Biologist
In an era of increasing scientific specialisation, Frederick McCoy adhered to the ideals of the newly-defined science of 'biology' as the study of all life forms. He gave attention to 'all classes of animals', describing those from both marine and terrestrial environments. A formidable knowledge of Australia's fossil record also informed his understanding of the living animals he encountered.
McCoy's great achievement was the publication of his Prodromus of the Zoology of Victoria. On 12 January 1885 he set out his aims in the preface to Volume One of the Prodromus:
As the Fauna is not so well known as the Flora, it was a necessary preliminary to the publication to have a large number of drawings made, as opportunity arose, from the living or fresh examples of many species of reptiles, fish, and the lower animals, which lose their natural appearance shortly after death, and the true characters of many of which were consequently as yet unknown, as they had only been described from preserved specimens.
A Prodromus, or preliminary issue, in the form of Decades, or numbers of ten plates, each with its complete descriptive letterpress, will be published, of such illustrations that are ready, without systematic order or waiting for the completion of any one branch.
A dedicated and often insightful taxonomist, many of McCoy's classifications and descriptions remain a valuable foundation for modern biology, however a number of his theoretical insights have travelled less successfully.

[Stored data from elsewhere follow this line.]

(** * repo2reel: a shallow embedding of the pipeline's decision logic

    The development follows the Python sources module by module:
    - [PyStr]  : the [str] methods and the [re.sub] calls the code relies on;
    - [Py]     : exceptions, [try]/[except] and the state-and-error monad;
    - [Audio]  : generate_audio.py (text cleaning, engine dispatch, fallback);
    - [Video]  : generate_video.py (duration estimate, sections, scenes);
    - [Merge]  : merge_av.py (probing, strategy selection, fallback ladder);
    - [LLM]    : llm_utils.py (service selection and text generation);
    - [App]    : app.py (session registry, submission, background worker).

    Conventions.  A Python [str] is a [string] whose characters are the code
    points below 256.  A Python [float] holding a duration is an exact
    rational [Q]: comparisons are modelled exactly, rounding is not, and a
    division by zero raises as it does in Python.  External programs, the
    network and the file system are oracles of an abstract world. *)

From Stdlib Require Import ZArith QArith Qabs Qround Lqa.
From Stdlib Require Import Ascii String List Lia Bool.
From stdpp Require Import base gmap strings list.

Open Scope string_scope.

(* ===================================================================== *)
(** * Python strings                                                      *)
(* ===================================================================== *)

Module PyStr.

Definition newline : ascii := "010"%char.

(** [str.isspace] on one character (also what [\s] matches and what
    [strip] and [split()] remove): TAB..CR, FS..US, space, NEL, NBSP. *)
Definition is_space (c : ascii) : bool :=
  let n := nat_of_ascii c in
  (((9 <=? n) && (n <=? 13)) || ((28 <=? n) && (n <=? 32))
   || (n =? 133) || (n =? 160))%nat.

(** [\d] of a [str] pattern: the decimal digits. *)
Definition is_decimal (c : ascii) : bool :=
  let n := nat_of_ascii c in ((48 <=? n) && (n <=? 57))%nat.

(** [str.isdigit] on one character: decimal digits and the superscripts
    two, three and one. *)
Definition is_digit (c : ascii) : bool :=
  let n := nat_of_ascii c in
  is_decimal c || ((n =? 178) || (n =? 179) || (n =? 185))%nat.
(** * A caching HTTP proxy and its synthetic origin server

    Shallow embedding of [proxyServer.py] (class [ProxyServer]) and
    [webServer.py] (class [WebServer]), and the properties of the request
    pipeline, of the cache index and of its backing directory.

    Conventions of the embedding.
    - A Python [str] is a [string]; each [ascii] stands for one code point
      below 256, so the whitespace and line-boundary tables below are the
      ones of Python restricted to that range.
    - Python [bytes] are [list byte].
    - The dictionary [self.cache] keeps its keys in insertion order; it is an
      association list with unique keys, oldest binding first.
    - The directory [proxy_cache] is a finite map from file names to file
      contents.
    - One call of [handle_client] is a function of the state, of the text
      read from the client, and of what the origin server does when it is
      contacted; it returns the new state, what was written to the client
      socket, and what was sent upstream.  The text is what
      [recv(1024).decode('utf-8')] returned: bytes that do not decode
      raise before line 54 and are not part of the model.
    - Handlers run one after the other.  The failures modelled are
      [ValueError] at the three-way unpacking, [ConnectionRefusedError] at
      [connect] and, in [handle_client_fs], [OSError] when the file system
      refuses the cache file; [handle_client] is the handler on a file
      system that refuses nothing.  Sockets otherwise work. *)

From Stdlib Require Import ZArith Ascii DecimalString.
From stdpp Require Import gmap strings list fin_maps.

A tenacious Creationist, he was unwilling to embrace Natural Selection.
As an example, his observation of the continuity over geological time of the genera of bivalve molluscs, Trigonia, led him to consider the succession of life-forms from ancient fossil through to living animals. Despite this, he was unwilling to accommodate Darwin's theories, even decades after the 1859 publication of On the Origin of the Species by the means of Natural Selection.